## Goal of the exercise
Copy out all lines in the data below containing the string "SetMarginLeft".

## Stored items

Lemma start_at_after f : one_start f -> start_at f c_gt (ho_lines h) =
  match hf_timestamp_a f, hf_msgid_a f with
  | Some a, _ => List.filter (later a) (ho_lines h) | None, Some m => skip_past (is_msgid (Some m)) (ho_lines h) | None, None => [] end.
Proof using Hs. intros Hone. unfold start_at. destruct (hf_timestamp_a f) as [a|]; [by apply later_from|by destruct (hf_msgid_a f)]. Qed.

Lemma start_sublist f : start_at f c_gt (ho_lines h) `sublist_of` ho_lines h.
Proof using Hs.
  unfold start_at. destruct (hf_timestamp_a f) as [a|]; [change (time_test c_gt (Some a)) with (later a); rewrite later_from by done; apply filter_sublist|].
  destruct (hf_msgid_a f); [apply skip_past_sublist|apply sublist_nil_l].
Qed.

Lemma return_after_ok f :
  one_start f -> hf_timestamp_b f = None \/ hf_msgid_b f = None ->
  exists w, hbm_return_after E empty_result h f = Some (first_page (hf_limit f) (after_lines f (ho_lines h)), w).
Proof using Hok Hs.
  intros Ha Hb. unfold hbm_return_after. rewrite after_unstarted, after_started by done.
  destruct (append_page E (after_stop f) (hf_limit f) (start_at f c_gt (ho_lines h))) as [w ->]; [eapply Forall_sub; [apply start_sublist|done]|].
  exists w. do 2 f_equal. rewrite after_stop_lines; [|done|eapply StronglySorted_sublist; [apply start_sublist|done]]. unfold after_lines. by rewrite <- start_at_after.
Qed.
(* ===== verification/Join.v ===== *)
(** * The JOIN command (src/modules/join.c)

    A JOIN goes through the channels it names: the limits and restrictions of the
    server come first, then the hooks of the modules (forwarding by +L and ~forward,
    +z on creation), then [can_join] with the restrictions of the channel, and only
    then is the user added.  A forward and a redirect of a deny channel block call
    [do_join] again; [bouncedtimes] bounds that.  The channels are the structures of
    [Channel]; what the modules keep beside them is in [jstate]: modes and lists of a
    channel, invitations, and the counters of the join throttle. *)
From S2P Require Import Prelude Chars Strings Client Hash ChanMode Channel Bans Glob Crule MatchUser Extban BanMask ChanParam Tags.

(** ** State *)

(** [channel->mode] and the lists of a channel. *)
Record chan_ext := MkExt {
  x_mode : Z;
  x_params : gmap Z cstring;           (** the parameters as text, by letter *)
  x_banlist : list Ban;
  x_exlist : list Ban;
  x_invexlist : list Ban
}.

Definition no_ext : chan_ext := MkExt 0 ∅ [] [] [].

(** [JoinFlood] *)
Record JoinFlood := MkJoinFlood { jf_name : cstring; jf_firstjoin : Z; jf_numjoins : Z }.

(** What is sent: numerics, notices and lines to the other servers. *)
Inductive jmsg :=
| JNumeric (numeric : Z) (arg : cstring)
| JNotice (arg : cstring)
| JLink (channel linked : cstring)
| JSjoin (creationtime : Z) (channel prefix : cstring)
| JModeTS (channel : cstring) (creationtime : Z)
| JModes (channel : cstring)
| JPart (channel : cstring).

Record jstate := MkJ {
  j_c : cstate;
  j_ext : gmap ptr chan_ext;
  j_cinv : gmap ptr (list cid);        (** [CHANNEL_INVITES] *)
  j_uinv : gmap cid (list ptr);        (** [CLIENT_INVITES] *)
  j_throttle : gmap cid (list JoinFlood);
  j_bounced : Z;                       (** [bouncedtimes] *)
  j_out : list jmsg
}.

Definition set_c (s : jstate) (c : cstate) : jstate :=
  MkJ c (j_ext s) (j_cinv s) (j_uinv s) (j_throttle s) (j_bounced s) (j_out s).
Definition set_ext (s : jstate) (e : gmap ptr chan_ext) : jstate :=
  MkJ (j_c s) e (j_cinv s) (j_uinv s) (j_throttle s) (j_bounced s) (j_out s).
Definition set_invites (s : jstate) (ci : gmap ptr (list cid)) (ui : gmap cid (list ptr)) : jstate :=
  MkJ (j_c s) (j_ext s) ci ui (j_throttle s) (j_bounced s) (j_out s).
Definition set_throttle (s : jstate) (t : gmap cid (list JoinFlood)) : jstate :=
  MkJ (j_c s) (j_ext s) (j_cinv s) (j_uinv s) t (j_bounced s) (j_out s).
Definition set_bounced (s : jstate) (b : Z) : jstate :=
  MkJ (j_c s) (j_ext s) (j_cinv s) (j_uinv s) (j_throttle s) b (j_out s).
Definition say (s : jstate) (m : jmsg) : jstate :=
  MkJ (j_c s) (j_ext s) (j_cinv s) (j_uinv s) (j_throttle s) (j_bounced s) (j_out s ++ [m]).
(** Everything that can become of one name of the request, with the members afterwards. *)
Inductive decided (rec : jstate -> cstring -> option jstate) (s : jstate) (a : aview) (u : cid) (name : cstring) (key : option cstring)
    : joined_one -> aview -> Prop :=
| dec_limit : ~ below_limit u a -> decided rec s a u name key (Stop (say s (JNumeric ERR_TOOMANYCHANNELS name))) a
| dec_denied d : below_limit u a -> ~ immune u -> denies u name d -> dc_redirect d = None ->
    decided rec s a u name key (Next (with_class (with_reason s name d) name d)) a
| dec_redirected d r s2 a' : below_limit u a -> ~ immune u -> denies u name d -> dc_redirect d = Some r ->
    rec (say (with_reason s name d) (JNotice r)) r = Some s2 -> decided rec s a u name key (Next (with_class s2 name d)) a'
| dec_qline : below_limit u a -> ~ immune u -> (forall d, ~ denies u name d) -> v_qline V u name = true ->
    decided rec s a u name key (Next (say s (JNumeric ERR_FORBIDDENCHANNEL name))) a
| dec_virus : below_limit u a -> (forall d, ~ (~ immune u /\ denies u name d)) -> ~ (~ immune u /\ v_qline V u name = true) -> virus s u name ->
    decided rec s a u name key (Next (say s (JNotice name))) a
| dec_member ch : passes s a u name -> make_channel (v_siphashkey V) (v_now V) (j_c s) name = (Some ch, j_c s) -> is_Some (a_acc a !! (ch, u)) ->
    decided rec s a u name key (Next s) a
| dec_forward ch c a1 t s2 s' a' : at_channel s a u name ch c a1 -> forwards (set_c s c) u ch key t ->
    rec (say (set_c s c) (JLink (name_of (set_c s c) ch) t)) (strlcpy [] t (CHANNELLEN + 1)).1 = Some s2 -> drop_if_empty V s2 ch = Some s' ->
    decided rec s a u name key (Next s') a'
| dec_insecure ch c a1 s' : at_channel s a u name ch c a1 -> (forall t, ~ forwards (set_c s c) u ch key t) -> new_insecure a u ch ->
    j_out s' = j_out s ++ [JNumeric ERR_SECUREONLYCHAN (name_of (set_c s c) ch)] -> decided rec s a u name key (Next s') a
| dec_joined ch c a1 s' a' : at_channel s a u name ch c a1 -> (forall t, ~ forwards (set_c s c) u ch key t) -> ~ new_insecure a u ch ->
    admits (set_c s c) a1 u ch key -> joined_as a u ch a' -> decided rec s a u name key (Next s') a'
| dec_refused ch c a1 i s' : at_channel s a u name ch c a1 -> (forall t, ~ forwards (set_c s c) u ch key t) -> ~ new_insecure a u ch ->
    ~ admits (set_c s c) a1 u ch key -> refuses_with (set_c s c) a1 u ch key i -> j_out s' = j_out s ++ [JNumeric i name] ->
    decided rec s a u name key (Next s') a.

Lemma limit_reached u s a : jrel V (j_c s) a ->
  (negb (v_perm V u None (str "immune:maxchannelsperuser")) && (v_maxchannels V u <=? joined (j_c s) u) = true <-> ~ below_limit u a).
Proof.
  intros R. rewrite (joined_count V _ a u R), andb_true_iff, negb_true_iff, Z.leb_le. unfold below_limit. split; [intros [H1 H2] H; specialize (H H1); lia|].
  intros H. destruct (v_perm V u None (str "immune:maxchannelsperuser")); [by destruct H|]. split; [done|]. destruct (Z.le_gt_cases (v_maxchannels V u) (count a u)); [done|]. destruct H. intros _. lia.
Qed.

--

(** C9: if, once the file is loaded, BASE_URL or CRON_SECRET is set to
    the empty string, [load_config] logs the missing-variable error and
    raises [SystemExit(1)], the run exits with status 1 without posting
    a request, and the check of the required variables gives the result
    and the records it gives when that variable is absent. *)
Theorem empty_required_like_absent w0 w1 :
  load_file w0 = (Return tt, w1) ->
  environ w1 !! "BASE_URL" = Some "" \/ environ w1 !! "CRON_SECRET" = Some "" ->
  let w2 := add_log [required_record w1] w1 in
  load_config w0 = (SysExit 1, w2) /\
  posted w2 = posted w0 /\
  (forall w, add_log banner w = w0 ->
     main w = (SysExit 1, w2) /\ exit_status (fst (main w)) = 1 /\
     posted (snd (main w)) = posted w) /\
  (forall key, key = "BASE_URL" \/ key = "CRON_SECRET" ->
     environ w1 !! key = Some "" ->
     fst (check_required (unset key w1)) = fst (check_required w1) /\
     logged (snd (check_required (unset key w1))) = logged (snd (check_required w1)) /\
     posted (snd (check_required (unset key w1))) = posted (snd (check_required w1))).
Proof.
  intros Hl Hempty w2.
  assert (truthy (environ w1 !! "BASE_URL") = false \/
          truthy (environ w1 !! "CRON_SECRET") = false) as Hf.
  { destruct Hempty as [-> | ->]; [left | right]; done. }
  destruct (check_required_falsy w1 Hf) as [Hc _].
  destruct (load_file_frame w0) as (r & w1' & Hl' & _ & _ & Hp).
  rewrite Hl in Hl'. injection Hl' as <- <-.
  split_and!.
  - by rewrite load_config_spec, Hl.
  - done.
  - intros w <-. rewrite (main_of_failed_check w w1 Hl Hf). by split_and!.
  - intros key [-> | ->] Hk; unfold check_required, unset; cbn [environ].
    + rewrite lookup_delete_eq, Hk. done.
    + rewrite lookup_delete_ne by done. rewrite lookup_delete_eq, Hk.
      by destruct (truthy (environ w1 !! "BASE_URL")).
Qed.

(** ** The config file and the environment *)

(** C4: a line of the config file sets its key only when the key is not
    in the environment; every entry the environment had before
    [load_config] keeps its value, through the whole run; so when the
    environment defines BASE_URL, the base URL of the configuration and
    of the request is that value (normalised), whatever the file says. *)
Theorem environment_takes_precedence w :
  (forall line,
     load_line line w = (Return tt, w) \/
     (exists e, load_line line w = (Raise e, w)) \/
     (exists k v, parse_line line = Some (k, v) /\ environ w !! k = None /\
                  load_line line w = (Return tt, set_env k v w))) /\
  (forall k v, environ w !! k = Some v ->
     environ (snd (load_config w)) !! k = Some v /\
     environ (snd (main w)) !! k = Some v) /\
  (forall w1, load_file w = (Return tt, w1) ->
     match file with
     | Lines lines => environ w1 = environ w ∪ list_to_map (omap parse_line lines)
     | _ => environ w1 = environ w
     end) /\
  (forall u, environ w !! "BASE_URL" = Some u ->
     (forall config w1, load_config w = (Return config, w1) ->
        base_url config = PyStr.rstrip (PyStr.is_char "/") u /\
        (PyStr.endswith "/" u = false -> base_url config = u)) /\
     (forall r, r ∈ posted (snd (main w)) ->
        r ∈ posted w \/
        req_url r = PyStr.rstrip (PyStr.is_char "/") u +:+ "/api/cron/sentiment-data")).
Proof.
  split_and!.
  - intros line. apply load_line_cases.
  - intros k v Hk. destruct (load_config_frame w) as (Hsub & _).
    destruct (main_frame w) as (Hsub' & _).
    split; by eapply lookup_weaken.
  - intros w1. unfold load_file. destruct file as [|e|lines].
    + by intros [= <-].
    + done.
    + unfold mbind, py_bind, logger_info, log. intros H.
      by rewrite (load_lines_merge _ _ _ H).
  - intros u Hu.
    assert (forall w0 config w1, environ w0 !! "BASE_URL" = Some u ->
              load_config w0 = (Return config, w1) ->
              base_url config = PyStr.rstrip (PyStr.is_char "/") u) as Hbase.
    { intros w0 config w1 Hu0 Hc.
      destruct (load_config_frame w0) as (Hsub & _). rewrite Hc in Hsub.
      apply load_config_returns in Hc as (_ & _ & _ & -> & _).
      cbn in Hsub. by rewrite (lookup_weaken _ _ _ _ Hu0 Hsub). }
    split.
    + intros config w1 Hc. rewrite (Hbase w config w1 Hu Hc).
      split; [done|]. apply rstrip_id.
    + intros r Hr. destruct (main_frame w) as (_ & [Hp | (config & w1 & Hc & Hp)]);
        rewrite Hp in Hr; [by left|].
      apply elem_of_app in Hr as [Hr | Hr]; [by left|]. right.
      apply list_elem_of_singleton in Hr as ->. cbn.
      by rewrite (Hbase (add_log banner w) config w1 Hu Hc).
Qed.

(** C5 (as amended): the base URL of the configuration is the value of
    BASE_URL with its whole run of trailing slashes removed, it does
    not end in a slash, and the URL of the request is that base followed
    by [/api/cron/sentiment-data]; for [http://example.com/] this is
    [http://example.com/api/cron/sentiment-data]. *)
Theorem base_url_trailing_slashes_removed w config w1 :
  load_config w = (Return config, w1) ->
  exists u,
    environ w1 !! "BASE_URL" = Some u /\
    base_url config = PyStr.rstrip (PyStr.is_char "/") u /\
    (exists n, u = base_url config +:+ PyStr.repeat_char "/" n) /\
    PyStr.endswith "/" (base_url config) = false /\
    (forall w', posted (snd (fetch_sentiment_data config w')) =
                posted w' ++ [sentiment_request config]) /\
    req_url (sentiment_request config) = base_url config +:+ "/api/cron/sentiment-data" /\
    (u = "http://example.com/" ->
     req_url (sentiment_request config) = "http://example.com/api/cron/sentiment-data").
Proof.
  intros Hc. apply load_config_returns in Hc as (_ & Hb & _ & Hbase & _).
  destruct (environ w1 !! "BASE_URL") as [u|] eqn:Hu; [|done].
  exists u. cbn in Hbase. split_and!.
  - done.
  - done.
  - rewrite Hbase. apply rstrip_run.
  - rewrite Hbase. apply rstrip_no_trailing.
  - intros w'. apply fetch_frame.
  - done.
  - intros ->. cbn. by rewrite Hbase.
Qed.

--

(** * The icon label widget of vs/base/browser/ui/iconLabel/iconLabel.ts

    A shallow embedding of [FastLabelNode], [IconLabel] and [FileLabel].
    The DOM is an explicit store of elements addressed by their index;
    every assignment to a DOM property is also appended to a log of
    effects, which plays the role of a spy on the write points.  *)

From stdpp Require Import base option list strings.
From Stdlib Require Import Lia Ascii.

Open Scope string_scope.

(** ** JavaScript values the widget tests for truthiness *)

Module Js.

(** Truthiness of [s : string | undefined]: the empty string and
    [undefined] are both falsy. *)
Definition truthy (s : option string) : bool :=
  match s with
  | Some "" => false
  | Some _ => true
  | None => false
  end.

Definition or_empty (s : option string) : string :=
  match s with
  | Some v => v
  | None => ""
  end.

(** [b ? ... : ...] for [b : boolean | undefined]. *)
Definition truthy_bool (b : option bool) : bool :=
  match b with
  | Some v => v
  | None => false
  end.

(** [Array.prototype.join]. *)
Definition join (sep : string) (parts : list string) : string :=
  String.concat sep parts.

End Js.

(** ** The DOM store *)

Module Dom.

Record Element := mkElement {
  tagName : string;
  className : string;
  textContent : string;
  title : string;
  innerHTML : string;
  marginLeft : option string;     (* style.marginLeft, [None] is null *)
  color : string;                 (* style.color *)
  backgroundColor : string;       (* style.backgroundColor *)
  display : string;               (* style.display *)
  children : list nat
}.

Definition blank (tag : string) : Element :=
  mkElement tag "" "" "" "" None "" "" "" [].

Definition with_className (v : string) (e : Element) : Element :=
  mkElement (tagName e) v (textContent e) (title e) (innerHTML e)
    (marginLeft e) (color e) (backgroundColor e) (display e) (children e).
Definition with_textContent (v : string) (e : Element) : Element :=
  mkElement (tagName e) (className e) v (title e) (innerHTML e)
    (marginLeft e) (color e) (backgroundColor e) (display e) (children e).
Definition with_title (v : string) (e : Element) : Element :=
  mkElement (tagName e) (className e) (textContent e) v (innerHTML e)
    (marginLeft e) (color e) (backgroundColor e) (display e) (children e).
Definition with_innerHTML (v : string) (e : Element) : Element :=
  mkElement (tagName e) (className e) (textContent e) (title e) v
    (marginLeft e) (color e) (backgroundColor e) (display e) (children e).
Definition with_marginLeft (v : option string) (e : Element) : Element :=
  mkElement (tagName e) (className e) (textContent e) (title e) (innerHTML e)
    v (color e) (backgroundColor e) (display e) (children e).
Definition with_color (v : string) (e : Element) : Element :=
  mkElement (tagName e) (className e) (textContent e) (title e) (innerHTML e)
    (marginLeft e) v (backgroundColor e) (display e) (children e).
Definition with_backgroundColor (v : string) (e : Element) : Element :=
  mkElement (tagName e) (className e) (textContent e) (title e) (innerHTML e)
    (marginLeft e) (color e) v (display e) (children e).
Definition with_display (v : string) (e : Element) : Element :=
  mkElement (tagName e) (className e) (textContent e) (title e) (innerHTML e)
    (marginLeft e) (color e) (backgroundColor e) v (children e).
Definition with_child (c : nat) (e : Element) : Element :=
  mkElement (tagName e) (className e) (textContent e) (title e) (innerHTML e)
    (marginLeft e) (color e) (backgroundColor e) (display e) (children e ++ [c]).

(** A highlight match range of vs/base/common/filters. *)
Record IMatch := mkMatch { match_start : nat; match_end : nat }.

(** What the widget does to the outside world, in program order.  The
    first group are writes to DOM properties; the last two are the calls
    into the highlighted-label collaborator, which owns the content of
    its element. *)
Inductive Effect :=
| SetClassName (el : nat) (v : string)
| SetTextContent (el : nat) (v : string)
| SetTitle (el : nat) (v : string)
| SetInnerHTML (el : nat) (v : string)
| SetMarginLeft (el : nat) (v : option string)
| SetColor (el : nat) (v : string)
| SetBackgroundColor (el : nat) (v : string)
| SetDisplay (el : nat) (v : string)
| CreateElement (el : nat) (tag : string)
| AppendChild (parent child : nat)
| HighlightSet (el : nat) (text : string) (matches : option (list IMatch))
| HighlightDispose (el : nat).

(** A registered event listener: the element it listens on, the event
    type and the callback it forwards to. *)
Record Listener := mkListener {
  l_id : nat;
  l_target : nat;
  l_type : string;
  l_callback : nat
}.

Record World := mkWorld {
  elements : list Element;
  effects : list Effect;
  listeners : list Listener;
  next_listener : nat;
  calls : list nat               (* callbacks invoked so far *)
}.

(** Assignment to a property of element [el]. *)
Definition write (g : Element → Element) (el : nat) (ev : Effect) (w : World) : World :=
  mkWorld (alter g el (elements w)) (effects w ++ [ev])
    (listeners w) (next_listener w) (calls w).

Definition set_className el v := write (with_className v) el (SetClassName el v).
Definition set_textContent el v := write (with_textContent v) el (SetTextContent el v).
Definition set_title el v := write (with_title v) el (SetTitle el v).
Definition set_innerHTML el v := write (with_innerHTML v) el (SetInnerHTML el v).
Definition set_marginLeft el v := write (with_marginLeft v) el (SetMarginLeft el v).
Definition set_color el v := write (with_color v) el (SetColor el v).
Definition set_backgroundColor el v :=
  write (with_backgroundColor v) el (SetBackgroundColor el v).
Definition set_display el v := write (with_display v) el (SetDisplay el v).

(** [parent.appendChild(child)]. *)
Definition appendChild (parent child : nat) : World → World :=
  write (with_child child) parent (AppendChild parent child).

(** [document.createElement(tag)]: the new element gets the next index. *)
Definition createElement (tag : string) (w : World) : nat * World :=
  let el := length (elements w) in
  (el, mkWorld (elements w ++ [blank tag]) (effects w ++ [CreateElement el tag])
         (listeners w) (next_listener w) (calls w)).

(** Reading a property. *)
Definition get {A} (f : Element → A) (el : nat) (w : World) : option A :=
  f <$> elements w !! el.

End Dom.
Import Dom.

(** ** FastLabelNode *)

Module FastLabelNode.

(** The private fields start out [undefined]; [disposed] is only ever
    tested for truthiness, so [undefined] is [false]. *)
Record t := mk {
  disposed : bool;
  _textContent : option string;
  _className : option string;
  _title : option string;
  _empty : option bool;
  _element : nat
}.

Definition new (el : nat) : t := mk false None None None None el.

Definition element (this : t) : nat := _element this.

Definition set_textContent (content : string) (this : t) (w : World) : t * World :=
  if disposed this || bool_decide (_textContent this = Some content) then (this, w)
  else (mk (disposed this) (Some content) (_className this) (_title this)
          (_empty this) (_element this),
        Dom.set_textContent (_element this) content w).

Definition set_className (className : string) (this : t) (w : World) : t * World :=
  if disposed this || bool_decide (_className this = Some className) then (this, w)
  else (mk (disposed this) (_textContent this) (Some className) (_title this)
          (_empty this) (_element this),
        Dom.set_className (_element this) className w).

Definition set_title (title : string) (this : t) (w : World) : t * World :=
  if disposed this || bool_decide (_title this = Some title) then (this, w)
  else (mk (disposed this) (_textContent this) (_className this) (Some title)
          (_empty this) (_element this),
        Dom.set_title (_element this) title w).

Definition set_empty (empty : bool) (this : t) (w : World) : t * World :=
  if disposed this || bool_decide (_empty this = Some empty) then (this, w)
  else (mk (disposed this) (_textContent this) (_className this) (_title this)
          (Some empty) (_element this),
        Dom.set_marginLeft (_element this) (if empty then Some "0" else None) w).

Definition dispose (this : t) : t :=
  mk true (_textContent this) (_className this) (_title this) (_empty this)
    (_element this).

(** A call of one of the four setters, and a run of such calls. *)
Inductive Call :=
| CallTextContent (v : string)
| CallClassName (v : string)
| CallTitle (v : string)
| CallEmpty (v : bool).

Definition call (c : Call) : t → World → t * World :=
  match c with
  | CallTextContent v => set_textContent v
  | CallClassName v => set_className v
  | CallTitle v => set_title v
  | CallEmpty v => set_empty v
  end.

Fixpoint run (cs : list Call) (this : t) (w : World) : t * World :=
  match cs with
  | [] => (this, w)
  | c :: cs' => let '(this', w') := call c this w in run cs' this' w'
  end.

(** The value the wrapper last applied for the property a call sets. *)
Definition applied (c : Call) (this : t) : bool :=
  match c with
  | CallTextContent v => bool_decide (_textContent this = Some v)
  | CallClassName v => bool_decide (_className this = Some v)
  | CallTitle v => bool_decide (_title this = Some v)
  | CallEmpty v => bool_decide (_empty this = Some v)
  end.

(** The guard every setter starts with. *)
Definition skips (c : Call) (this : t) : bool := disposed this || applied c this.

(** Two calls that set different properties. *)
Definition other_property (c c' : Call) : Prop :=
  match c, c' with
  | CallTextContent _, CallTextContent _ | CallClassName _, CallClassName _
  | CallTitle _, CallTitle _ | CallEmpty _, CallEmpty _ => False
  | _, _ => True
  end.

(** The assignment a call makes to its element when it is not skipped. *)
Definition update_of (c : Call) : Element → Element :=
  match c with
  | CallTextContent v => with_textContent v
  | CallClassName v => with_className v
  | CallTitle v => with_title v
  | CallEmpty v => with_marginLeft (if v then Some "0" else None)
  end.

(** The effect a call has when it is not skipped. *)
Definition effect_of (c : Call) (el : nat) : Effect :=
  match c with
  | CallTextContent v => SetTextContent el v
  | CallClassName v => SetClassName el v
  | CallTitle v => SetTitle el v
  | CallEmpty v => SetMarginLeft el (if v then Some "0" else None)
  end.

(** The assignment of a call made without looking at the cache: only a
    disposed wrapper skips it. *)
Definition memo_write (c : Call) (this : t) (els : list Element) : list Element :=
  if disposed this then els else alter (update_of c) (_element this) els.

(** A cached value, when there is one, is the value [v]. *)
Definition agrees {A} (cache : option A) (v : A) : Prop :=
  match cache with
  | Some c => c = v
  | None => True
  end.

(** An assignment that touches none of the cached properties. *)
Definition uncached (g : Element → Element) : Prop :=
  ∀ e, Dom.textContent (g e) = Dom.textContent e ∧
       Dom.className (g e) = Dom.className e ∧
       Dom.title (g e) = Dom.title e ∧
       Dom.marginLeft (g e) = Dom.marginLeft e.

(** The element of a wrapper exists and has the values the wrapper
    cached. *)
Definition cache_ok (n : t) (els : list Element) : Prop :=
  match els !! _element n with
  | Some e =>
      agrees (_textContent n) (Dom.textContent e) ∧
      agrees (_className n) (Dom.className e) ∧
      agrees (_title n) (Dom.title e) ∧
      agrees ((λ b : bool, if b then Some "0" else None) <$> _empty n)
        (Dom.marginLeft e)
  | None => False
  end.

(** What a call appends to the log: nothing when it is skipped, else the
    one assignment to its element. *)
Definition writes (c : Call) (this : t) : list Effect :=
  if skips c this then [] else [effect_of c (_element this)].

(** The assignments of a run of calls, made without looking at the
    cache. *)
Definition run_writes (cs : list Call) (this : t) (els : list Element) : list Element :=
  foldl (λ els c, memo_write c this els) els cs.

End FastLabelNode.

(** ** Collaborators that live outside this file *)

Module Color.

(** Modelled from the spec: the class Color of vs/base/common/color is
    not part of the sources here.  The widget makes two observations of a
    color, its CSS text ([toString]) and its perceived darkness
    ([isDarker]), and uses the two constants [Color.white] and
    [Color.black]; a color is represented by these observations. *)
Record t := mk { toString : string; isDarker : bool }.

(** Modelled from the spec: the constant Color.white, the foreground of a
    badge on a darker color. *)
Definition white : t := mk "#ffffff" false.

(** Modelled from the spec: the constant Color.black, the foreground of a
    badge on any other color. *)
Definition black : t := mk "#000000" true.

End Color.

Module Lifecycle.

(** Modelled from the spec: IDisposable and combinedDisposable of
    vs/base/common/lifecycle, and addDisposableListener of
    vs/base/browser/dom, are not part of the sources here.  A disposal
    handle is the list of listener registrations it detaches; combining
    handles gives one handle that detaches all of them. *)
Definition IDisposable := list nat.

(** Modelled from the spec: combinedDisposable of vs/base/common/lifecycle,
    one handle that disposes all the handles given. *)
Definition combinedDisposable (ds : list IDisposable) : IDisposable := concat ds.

## Response to the exercise
| SetMarginLeft (el : nat) (v : option string)
Definition set_marginLeft el v := write (with_marginLeft v) el (SetMarginLeft el v).
  | CallEmpty v => SetMarginLeft el (if v then Some "0" else None)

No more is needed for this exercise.